WHAT THE TASK REQUIRES » Show, from the entries below, every line in which "when" appears.

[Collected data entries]
=== Section Start ===

(* ===== verification/AuthHealthy.v ===== *)
(** The auth service while Redis answers and no key runs out: the lockout
    counters count, a rotated refresh token is spent, a reset token works once and
    a new one replaces the old. *)

From Stdlib Require Import Ascii String ZArith.
From stdpp Require Import base gmap strings list pretty relations.
From S2P Require Import Prelude GoStrings AppError Records Services World Domain Repository Caches.
From S2P Require Import UsersUsecase Jwt OtpCode AuthUsecase AuthLemmas AuthEffects AuthSystem.
From S2P Require Import AuthProps.

Open Scope string_scope.

Section healthy.
Context `{PlatformLaws} `{!RedisHealthy} `{!OTPMailer} `{!UsersUsecase} `{!JWTService}.
#[local] Existing Instances pl_text pl_redis pl_sql pl_rist pl_rng.
Variable uc : Auth.usecase.

Definition good (w : World) : Prop := redis_healthy (w_redis w).

(** Redis is healthy and holds [m]. *)
Definition holds (m : gmap string rentry) (w : World) : Prop := good w /\ keys w = m.

(** ** Rules *)
Section rules.
Context (m : gmap string rentry).

Lemma wp_h_Set k v (Q : result error unit -> World -> Prop) w :
  holds m w ->
  (forall r', let w' := MkW (w_u w) r' (w_mail w) in
     holds (<[k := entry_set (json_Marshal v) (mul64 (Redis.expires (Auth.redisCache uc)) Minute)]> m) w' ->
     Q (Ok tt) w') ->
  wp (Auth.cache_Set uc k v) Q w.
Proof.
  intros [Hg <-] HQ. unfold Auth.cache_Set. wp_step. apply wp_intro. intros res r' Heq.
  unfold Redis.Set_ in Heq. cbn in Heq.
  edestruct (healthy_set k (json_Marshal v) (mul64 (Redis.expires (Auth.redisCache uc)) Minute)
    (w_redis w) Hg) as (Hg' & Hr & Hv). rewrite Heq in *. cbn in *. subst res. by apply HQ.
Qed.
(* ===== verification/Validators.v ===== *)
(** Payload validation: src/pkg/validators over go-playground/validator, which is a
    parameter, and src/pkg/helpers/helper.common.go. *)

From Stdlib Require Import Ascii String ZArith.
From stdpp Require Import base gmap strings list pretty.
From S2P Require Import Prelude GoStrings AppError.

Open Scope string_scope.

(** * Runes: [for _, r := range s] *)

Definition byte_at (s : string) (i : nat) : N :=
  match String.get i s with Some a => code a | None => 0%N end.

(** The rune at the front of a string whose first sequence has [n] bytes; an
    invalid byte ([n = 0]) yields U+FFFD. *)
Definition rune_value (n : nat) (s : string) : N :=
  match n with
  | 1 => byte_at s 0
  | 2 => (byte_at s 0 mod 32 * 64 + byte_at s 1 mod 64)%N
  | 3 => (byte_at s 0 mod 16 * 4096 + byte_at s 1 mod 64 * 64 + byte_at s 2 mod 64)%N
  | 4 => (byte_at s 0 mod 8 * 262144 + byte_at s 1 mod 64 * 4096
          + byte_at s 2 mod 64 * 64 + byte_at s 3 mod 64)%N
  | _ => 65533%N
  end.

Fixpoint runes_go (skip : nat) (s : string) : list N :=
  match s with
  | EmptyString => []
  | String _ r =>
      match skip with
      | S k => runes_go k r
      | O => rune_value (rune_len s) s :: runes_go (Nat.pred (rune_len s)) r
      end
  end.
Definition runes (s : string) : list N := runes_go 0 s.

(** [utf8.RuneCountInString] *)
Definition rune_count (s : string) : nat := length (runes s).

(** * validator.user.go *)
Section strong.
Context `{GoText}.

Record classes := Classes { hasUpper : bool; hasLower : bool; hasDigit : bool; hasSpecial : bool }.

(** One turn of the loop: the first class that fits is noted. *)
Definition classify (c : classes) (r : N) : classes :=
  if rune_IsUpper r then Classes true (hasLower c) (hasDigit c) (hasSpecial c)
  else if rune_IsLower r then Classes (hasUpper c) true (hasDigit c) (hasSpecial c)
  else if rune_IsDigit r then Classes (hasUpper c) (hasLower c) true (hasSpecial c)
  else if rune_IsPunct r || rune_IsSymbol r
  then Classes (hasUpper c) (hasLower c) (hasDigit c) true
  else c.

(** On a field that is a string. *)
Definition StrongPassword (password : string) : bool :=
  let c := fold_left classify (runes password) (Classes false false false false) in
  hasUpper c && hasLower c && hasDigit c && hasSpecial c.
End strong.

(** * go-playground/validator

    The rules of the struct tags in use; a payload is its fields in order, each
    with its tag and value (all are strings). *)
Inductive rule := required | email | min (n : nat) | max (n : nat) | numeric | strongpassword.

Record field := Field { f_name : string; f_tag : list rule; f_value : string }.

(** [validator.FieldError]: what its accessors answer; [fe_Value] is [None] when the
    value is not a string. *)
Record fielderr := FieldErr {
  fe_Field : string; fe_Tag : string; fe_Param : string; fe_Value : option string }.

Inductive struct_error := SFields (errs : list fielderr) | SOther (e : error).

Class ValidatorLib := {
  is_email : string -> bool;
  is_numeric : string -> bool;
  (** [Struct], given the function registered as "strongpassword" *)
  validator_Struct : (string -> bool) -> list field -> option struct_error;
  strconv_Quote : string -> string;
}.

Definition rule_ok `{ValidatorLib} (strong : string -> bool) (v : string) (r : rule) : Prop :=
  match r with
  | required => v <> ""
  | email => is_email v = true
  | min n => n <= rune_count v
  | max n => rune_count v <= n
  | numeric => is_numeric v = true
  | strongpassword => strong v = true
  end.

Definition fields_ok `{ValidatorLib} (strong : string -> bool) (p : list field) : Prop :=
  Forall (fun f => Forall (rule_ok strong (f_value f)) (f_tag f)) p.

(** A payload passes exactly when every field meets its tag. *)
Class ValidatorLaws `{ValidatorLib} : Prop := {
  struct_law : forall strong p, validator_Struct strong p = None <-> fields_ok strong p;
}.

(** The library's own error for what is no struct is none of the application's. *)
Class ValidatorErrors `{ValidatorLib} : Prop := {
  struct_other : forall strong p e, validator_Struct strong p = Some (SOther e) -> error_type e = None;
}.

(** * validator.payload.go *)
Record FieldError := MkFieldError { fld_Field : string; fld_Tag : string; fld_Message : string }.

(** [*ValidationErrors], or the error the library answers with otherwise. *)
Inductive payload_error := EValidation (errs : list FieldError) | EPlain (e : error).

Definition ValidationErrors_Error (errs : list FieldError) : string :=
  match errs with
  | [] => "validation failed"
  | _ => String.concat "; " (map (fun e => fld_Field e +:+ ": " +:+ fld_Message e) errs)
  end.

Definition mapHelper (tag : string) : option string :=
  if (tag =? "required")%string then Some "is a required field"
  else if (tag =? "email")%string then Some "is not a valid email address"
  else if (tag =? "lowercase")%string then Some "must contain at least one lowercase letter"
  else if (tag =? "uppercase")%string then Some "must contain at least one uppercase letter"
  else if (tag =? "numeric")%string then Some "must contain at least one digit"
  else if (tag =? "strongpassword")%string
  then Some "must contain uppercase, lowercase, digit, and special character"
  else None.

Definition needParam : list string := ["min"; "max"; "containsany"].

Fixpoint IsArrayContains (arr : list string) (str : string) : bool :=
  match arr with
  | [] => false
  | a :: arr => if (a =? str)%string then true else IsArrayContains arr str
  end.

Definition paramMessage (value tag param : string) : string :=
  if (tag =? "min")%string then "must be at least " +:+ param +:+ " characters long"
  else if (tag =? "max")%string then "must be less than " +:+ param +:+ " characters"
  else if (tag =? "containsany")%string
  then "must contain at least one symbol of '" +:+ param +:+ "'"
  else "failed " +:+ tag +:+ " validation".

Section payloads.
Context `{GoText} `{ValidatorLib}.

Definition messageFor (e : fielderr) : string :=
  let value := default "" (fe_Value e) in
  if IsArrayContains needParam (fe_Tag e) then paramMessage value (fe_Tag e) (fe_Param e) else
  match mapHelper (fe_Tag e) with
  | Some msg => if negb (value =? "")%string then "'" +:+ value +:+ "' " +:+ msg else msg
  | None => "failed validation on " +:+ strconv_Quote (fe_Tag e)
  end.

Definition ValidatePayloads (payload : list field) : option payload_error :=
  match validator_Struct StrongPassword payload with
  | None => None
  | Some (SOther err) => Some (EPlain err)
  | Some (SFields ve) =>
      Some (EValidation (map (fun e =>
        MkFieldError (ToLower (fe_Field e)) (fe_Tag e) (messageFor e)) ve))
  end.
End payloads.

(** * Lemmas *)
Section strong_ok.
Context `{GoText}.

Lemma classify_fold l c :
  fold_left classify l c = Classes
    (hasUpper c || existsb rune_IsUpper l)
    (hasLower c || existsb (fun r => negb (rune_IsUpper r) && rune_IsLower r) l)
    (hasDigit c || existsb (fun r => negb (rune_IsUpper r) && negb (rune_IsLower r)
                                     && rune_IsDigit r) l)
    (hasSpecial c || existsb (fun r => negb (rune_IsUpper r) && negb (rune_IsLower r)
       && negb (rune_IsDigit r) && (rune_IsPunct r || rune_IsSymbol r)) l).
Proof.
  revert c. induction l as [|r l IH]; intros [u lo d s]; simpl; [by rewrite !orb_false_r|].
  rewrite IH. unfold classify.
  destruct (rune_IsUpper r), (rune_IsLower r), (rune_IsDigit r), (rune_IsPunct r),
    (rune_IsSymbol r); simpl; rewrite ?orb_true_r, ?orb_false_r; done.
Qed.

(** The rule in its own words: a rune of each class, no rune counted twice. *)
Lemma StrongPassword_spec s :
  StrongPassword s = true <->
    (exists r, r ∈ runes s /\ rune_IsUpper r = true) /\
    (exists r, r ∈ runes s /\ rune_IsUpper r = false /\ rune_IsLower r = true) /\
    (exists r, r ∈ runes s /\ rune_IsUpper r = false /\ rune_IsLower r = false /\
       rune_IsDigit r = true) /\
    (exists r, r ∈ runes s /\ rune_IsUpper r = false /\ rune_IsLower r = false /\
       rune_IsDigit r = false /\ (rune_IsPunct r = true \/ rune_IsSymbol r = true)).
Proof.
  unfold StrongPassword. rewrite classify_fold. simpl.
  rewrite !andb_true_iff, !existsb_exists.
  setoid_rewrite list_elem_of_In. setoid_rewrite andb_true_iff.
  setoid_rewrite andb_true_iff. setoid_rewrite andb_true_iff.
  setoid_rewrite orb_true_iff. setoid_rewrite negb_true_iff. naive_solver.
Qed.
End strong_ok.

=== Section End ===

ANSWER TO THE PROBLEM »
(** [validator.FieldError]: what its accessors answer; [fe_Value] is [None] when the
(** A payload passes exactly when every field meets its tag. *)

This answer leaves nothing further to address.